Это мираж, дрожащий, едва ли существующий. Бьет наотмашь собственной абсурдностью — губа саднит там, где чужие зубы впились в кожу.
Кэрролл почти не помнит себя.
Кажется, в последний раз он испытывал такое на своем последнем круге в Ле-Мане в далеком пятьдесят девятом — все одно, что в другой жизни.
Но сейчас Майлз — хриплый, колючий — вцепился в него, и Шелби выпускает невидимый руль из рук.
Где-то в отдалении заходятся бешеным лаем собаки. Должно быть, это просто день такой — сегодня все собаки, что бульдоги, что дворняги, сходят с ума.
— Признай, что машины у Форда уродливые. — Слова не сразу доходят до сознания Шелби, он шумно дышит, пытаясь угомонить дурное сердце. Кажется совсем глупым, что Майлз теперь говорит про машины. (Хотя когда это Майлз говорил не про машины?) Шелби хочется задать кучу вопросов, но разве спрашивать напрямую — это их? Он отодвинется, посмотрит в глаза Кена и все поймет — и Кен тоже все поймет, но это потом.
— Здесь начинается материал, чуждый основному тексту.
(** * psiexperiment: the hardware-output streaming engine

    A shallow embedding of [psi/controller/output.py] (outputs, pull
    protocol, queued epoch outputs) and of the sensitivity lookup of
    [psi/controller/calibration/__init__.py], with the properties the
    specification states about them.

    Conventions.
    - Sample offsets are Python ints: [Z].  Sample counts (the [samples]
      argument of a pull, array lengths) are [nat].
    - A sample is a double that the engine only copies or zero-fills, so the
      sample type is a parameter with a distinguished [zero].
    - A method that mutates [self] takes the object and returns the new one.
      A method that may raise returns a [result]; the exception ends the
      call, as in Python.
    - Times in seconds and sampling rates are floats in the source; a float
      is embedded as the rational it stands for ([Q]).  Where the code cuts
      a sample offset out of float arithmetic ([pause], [resume]), every
      operation rounds its result to a double ([double]). *)

From Stdlib Require Import ZArith QArith Qround Qabs.
From stdpp Require Import base list strings gmap.

Local Open Scope Z_scope.

(** ** Exceptions and results *)

(** [RangeError] is the ring buffer's error of the specification; the others
    are the Python exceptions the embedded code raises or lets escape. *)
Inductive exn :=
  | SystemError
  | ValueError
  | AttributeError
  | IndexError
  | KeyError
  | TypeError
  | RangeError
  | CalibrationError.

Inductive result (X : Type) :=
  | Returns (x : X)
  | Raises (e : exn).
Arguments Returns {X} x.
Arguments Raises {X} e.

Definition and_then {X Y : Type} (m : result X) (k : X → result Y) : result Y :=
  match m with
  | Returns x => k x
  | Raises e => Raises e
  end.

Notation "'let*' p ':=' m 'in' k" :=
  (and_then m (λ x, match x with p => k end))
  (at level 10, p pattern, m at level 100, k at level 200,
   format "'[v' 'let*'  p  ':='  m  'in' '/' k ']'").

(** Python's [a > b] on sample counts. *)
#[export] Instance nat_gt_dec : RelDecision gt := λ a b, decide (b < a)%nat.

(** ** Samples and numpy helpers *)

Class Sample (A : Type) := zero : A.

Section Numpy.
Context {A : Type} `{Sample A}.

(** [np.zeros(n)] *)
Definition np_zeros (n : nat) : list A := replicate n zero.

(** The value that [target[...] = data] stores in a one-dimensional slice
    of [width] elements: [data] itself when the shapes agree, numpy's
    broadcast of a one-element array, and a ValueError otherwise. *)
Definition np_assign (width : nat) (data : list A) : result (list A) :=
  if decide (length data = width) then Returns data
  else match data with
       | [x] => Returns (replicate width x)
       | _ => Raises ValueError
       end.

(** [np.concatenate(arrays, axis=-1)] of one-dimensional arrays; numpy
    refuses an empty list of arrays. *)
Definition np_concatenate (arrays : list (list A)) : result (list A) :=
  match arrays with
  | [] => Raises ValueError
  | _ => Returns (concat arrays)
  end.
End Numpy.

(** ** SignalBuffer *)

Section SignalBuffer.
Context {A : Type}.

(** Modelled from the spec: the class [SignalBuffer] of [psi/util.py] is
    not part of the sources at hand; this is the SampleRingBuffer of the
    specification.  It caches the most recent samples, at most
    [capacity] of them, addressed by absolute offset: [cached] holds the
    samples of the offsets [samples_ub - length cached .. samples_ub). *)
Record SignalBuffer := mkSignalBuffer {
  capacity : nat;
  samples_ub : Z;
  cached : list A
}.

Definition get_samples_ub (b : SignalBuffer) : Z := samples_ub b.

Definition get_samples_lb (b : SignalBuffer) : Z :=
  samples_ub b - Z.of_nat (length (cached b)).

(** The last [n] elements of [l]. *)
Definition lastn (n : nat) (l : list A) : list A :=
  drop (length l - n)%nat l.

(** Modelled from the spec: [append] extends the valid range by the
    length of the data and drops the oldest excess over the capacity. *)
Definition append_data (b : SignalBuffer) (data : list A) : SignalBuffer :=
  {| capacity := capacity b;
     samples_ub := samples_ub b + Z.of_nat (length data);
     cached := lastn (capacity b) (cached b ++ data) |}.

(** Modelled from the spec: [get_range(lo, hi)] returns a copy of
    [lo, hi) and fails when [lo] is below the lower bound or [hi] above
    the upper bound.  The upper end defaults to the buffer's upper bound,
    as in the call [get_range_samples(lb)] of [get_samples]. *)
Definition get_range_samples (b : SignalBuffer) (lb : Z) (ub : option Z)
  : result (list A) :=
  let hi := default (get_samples_ub b) ub in
  if bool_decide (lb < get_samples_lb b ∨ get_samples_ub b < hi)
  then Raises RangeError
  else Returns (take (Z.to_nat (hi - lb))
                  (drop (Z.to_nat (lb - get_samples_lb b)) (cached b))).

(** Modelled from the spec: [invalidate_from(offset)] sets the upper bound
    to [min(ub, offset)]; the samples from there on are forgotten. *)
Definition invalidate_samples (b : SignalBuffer) (offset : Z) : SignalBuffer :=
  let ub := Z.min (samples_ub b) offset in
  {| capacity := capacity b;
     samples_ub := ub;
     cached := take (Z.to_nat (ub - get_samples_lb b)) (cached b) |}.
End SignalBuffer.
Arguments SignalBuffer A : clear implicits.

(** ** Waveform sources *)

(** The [source] of an output is an object of [psi.token]: the output calls
    [source.next(samples)], which advances the source, and
    [source.is_complete()].  The token classes are outside this module, so
    they are an interface here. *)
Class WaveformSource (A S : Type) := {
  next : S → nat → list A * S;
  is_complete : S → bool
}.

(** What the pull protocol relies on in a source: [next(n)] returns [n]
    samples, successive calls continue one waveform, and an epoch that is
    complete yields silence and stays complete. *)
Class SourceContract (A S : Type) `{Sample A} `{WaveformSource A S} : Prop := {
  next_length : ∀ s n, length (next s n).1 = n;
  next_add : ∀ s a b,
    next s (a + b) =
      ((next s a).1 ++ (next (next s a).2 b).1, (next (next s a).2 b).2);
  next_complete : ∀ s n,
    is_complete s = true →
    (next s n).1 = replicate n zero ∧ is_complete (next s n).2 = true
}.

(** ** BufferedOutput *)

(** The members of [BufferedOutput] that the pull protocol reads and
    writes.  [source] is [None] until a source is assigned and after
    [deactivate]. *)
Record BufferedOutput (A S : Type) := mkBufferedOutput {
  active : bool;
  source : option S;
  _buffer : SignalBuffer A;
  _offset : Z
}.
Arguments mkBufferedOutput {A S}.
Arguments active {A S}.
Arguments source {A S}.
Arguments _buffer {A S}.
Arguments _offset {A S}.

(** What [BufferedOutput.get_samples] needs of [self], whichever subclass
    it is: the ring buffer and the activation offset. *)
Class Buffered (A T : Type) := {
  buffer_of : T → SignalBuffer A;
  offset_of : T → Z;
  set_buffer : SignalBuffer A → T → T
}.

Section BufferedOutput.
Context {A : Type} `{Sample A}.

Definition set_source {S} (src : option S) (self : BufferedOutput A S)
  : BufferedOutput A S :=
  {| active := active self; source := src;
     _buffer := _buffer self; _offset := _offset self |}.

Definition set_active {S} (a : bool) (self : BufferedOutput A S)
  : BufferedOutput A S :=
  {| active := a; source := source self;
     _buffer := _buffer self; _offset := _offset self |}.

#[export] Instance BufferedOutput_buffered {S} : Buffered A (BufferedOutput A S) := {
  buffer_of := _buffer;
  offset_of := _offset;
  set_buffer b self :=
    {| active := active self; source := source self;
       _buffer := b; _offset := _offset self |}
}.

Definition activate {S} (self : BufferedOutput A S) (offset : Z)
  : BufferedOutput A S :=
  {| active := true;
     source := source self;
     _buffer := invalidate_samples (_buffer self) offset;
     _offset := offset |}.

Definition deactivate {S} (self : BufferedOutput A S) (offset : Z)
  : BufferedOutput A S :=
  {| active := false;
     source := None;
     _buffer := invalidate_samples (_buffer self) offset;
     _offset := _offset self |}.

Definition is_ready {S} (self : BufferedOutput A S) : bool :=
  bool_decide (source self ≠ None).

(** *** get_samples

    [get_samples(offset, samples, out)] fills the caller's array [out],
    which has [samples] elements.  The embedding returns the contents
    written to [out]: the three steps below write adjacent parts of it,
    front to back. *)
Section get_samples.
Context {T : Type} `{Buffered A T}.
(** The abstract method, implemented by the subclasses. *)
Variable get_next_samples : T → nat → result (list A * T).

(** The [if lb > buffered_ub ... elif ...] chain: what is served from
    the buffer, how many samples are still missing and from which
    offset.  When no branch applies nothing is served. *)
Definition serve_cached (self : T) (offset : Z) (samples : nat)
  : result (list A * nat * Z) :=
  let lb := offset in
  let ub := offset + Z.of_nat samples in
  let buffered_lb := get_samples_lb (buffer_of self) in
  let buffered_ub := get_samples_ub (buffer_of self) in
  if bool_decide (lb > buffered_ub) then
    Raises SystemError
  else if bool_decide (lb = buffered_ub) then
    Returns ([], samples, offset)
  else if bool_decide (lb >= buffered_lb ∧ ub <= buffered_ub) then
    let* b := get_range_samples (buffer_of self) lb (Some ub) in
    let* out := np_assign samples b in
    Returns (out, 0%nat, ub)
  else if bool_decide (lb >= buffered_lb ∧ ub > buffered_ub) then
    let* b := get_range_samples (buffer_of self) lb None in
    let s := length b in
    Returns (b, (samples - s)%nat, offset + Z.of_nat s)
  else
    Returns ([], samples, offset).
Пока Шелби прижимается лбом ко лбу Майлза и физически не может пошевелиться.
— Уродливые, — через силу соглашается он.
— Совершенно отвратительные. Форд — скопление самых мерзких вещей, и черт возьми, как только тебя угораздило стать частью этого цирка уродов.
— Может быть, и я уродливый. К тому же, ты тоже теперь человек Форда.
Майлз зло качает головой.
— Нет. И никогда не стану. А ты, — он замолкает, отталкивая от себя Шелби. Отходит назад, уперев руки в бока и запрокидывает голову, странно улыбаясь в потолок мастерской. — Ты, — повторяет он, тычет пальцем Шелби в грудь. Туда, где барахлит его мотор.
Больше Кен ничего не говорит, и уходит, тяжело поникнув плечами, а Кэрролл? Утирает лицо ладонями, пряча в них булькающий смех. Недоговоренные слова Майлза звучат в ушах: Ты — единственная не уродливая вещь, которая есть у Форда.
Кэрролл готов поклясться, что Бульдог окончательно растерял свой рассудок. Впрочем, он и за свой рассудок ручаться не готов.
Он с удивлением обнаруживает, что его руки дрожат.
Такое больше не в новинку, но каждый раз будто новое открытие. Лишнее подтверждение ошибкам в его механизме. Кэрролл разглядывает свои ладони, которые в сумрачном освещении мастерской кажутся почти черными — дрожат.
Палец подрагивает над кнопкой секундомера, пока Кен преодолевает трассу с непостижимой скоростью. Шелби только смотрит — но ему кажется, будто он внутри машины, прижат в тесной кабине своим плечом к плечу Майлза. Чувствует каждую вибрацию автомобиля, да и каждую вибрацию Кена — тоже чувствует.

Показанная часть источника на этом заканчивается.